Filter the material, keeping only lines with the word "From".

__________

(* ===== verification/BerAdd.v ===== *)
(** * BerAdd: numbers and object identifiers added to a message.

    ober_add_integer stores the shortest two's complement length of its number;
    ober_get_oid reads the object identifier that ober_add_oid encodes. *)

From stdpp Require Import gmultiset.
From S2P Require Import Prelude Ber BerOctets BerWrite BerRead.
Import X690.

(** ** Adding *)

(** The element [p] is linked behind or below [prev], where it changes nothing else. *)
Lemma ober_link_ok prev p s : prev = 0 \/ is_Some (heap s !! prev) -> exists h, ober_link_elements prev p s = Some (tt, with_heap s h) /\ forall q, q <> prev -> h !! q = heap s !! q.
Proof.
  intros H. unfold ober_link_elements. destruct (Z.eqb_spec prev 0) as [->|Hp]; cbn [negb]; [exists (heap s); by rewrite with_heap_same|].
  destruct H as [|[e He]]; [done|]. step (load_ok s prev e He). destruct (is_seq (be_encoding e) && negb (nonnull (be_un e))).
  - rewrite (store_ok s prev (fun e => with_un e (Word p)) e He). eexists. split; [done|]. intros q Hq. by apply lookup_insert_ne.
  - rewrite (store_ok s prev (fun e => with_next e p) e He). eexists. split; [done|]. intros q Hq. by apply lookup_insert_ne.
Qed.

(** A new element of [encoding]. *)
Definition element (encoding : Z) : ber_element := Elm 0 encoding encoding 0 0 false 0 0 (Word 0).
Lemma new_ok encoding s : oracle s = [] -> ober_get_element encoding s = Some (brk s, St (<[brk s := element encoding]> (heap s)) (brk s + 1) [] (errno s) (br s) (calls s) (bufs s)).
Proof. intros Ho. unfold ober_get_element, new, malloc, place. run. rewrite Ho. done. Qed.

(** What [add] makes, at a place of its own. *)
Definition added (prev : Z) (e : ber_element) (s s' : st) : Prop :=
  heap s' !! brk s = Some e /\ (forall q, q <> brk s -> q <> prev -> heap s' !! q = heap s !! q) /\ brk s' = brk s + 1 /\ oracle s' = [] /\ br s' = br s /\ errno s' = errno s /\ calls s' = calls s /\
  bufs s' = bufs s ⊎ buffer_owned e.

Lemma store_link_ok prev e f s m : oracle s = [] -> prev <> brk s -> prev = 0 \/ is_Some (heap s !! prev) -> m = bufs s ⊎ buffer_owned (f e) ->
  exists s', (_ ← store (brk s) f; _ ← ober_link_elements prev (brk s); mret (brk s)) (St (<[brk s := e]> (heap s)) (brk s + 1) [] (errno s) (br s) (calls s) m) = Some (brk s, s') /\
    added prev (f e) s s'.
Proof.
  intros Ho Hne Hprev Hm. set (s1 := St _ _ _ _ _ _ _). assert (H1 : heap s1 !! brk s = Some e) by (cbn; apply lookup_insert_eq). step (store_ok s1 (brk s) f e H1).
  set (s2 := with_heap s1 _). destruct (ober_link_ok prev (brk s) s2) as (h & E & Hh); [destruct Hprev as [|Hp]; [by left|right; cbn; by rewrite !lookup_insert_ne by done]|].
  step E. eexists. split; [reflexivity|]. split; [cbn; rewrite Hh by done; cbn; apply lookup_insert_eq|]. split; [|done].
  intros q H2 H3. cbn. rewrite Hh by done. cbn. by rewrite !lookup_insert_ne by done.
Qed.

__________

[Result for this task]
From stdpp Require Import gmultiset.
From S2P Require Import Prelude Ber BerOctets BerWrite BerRead.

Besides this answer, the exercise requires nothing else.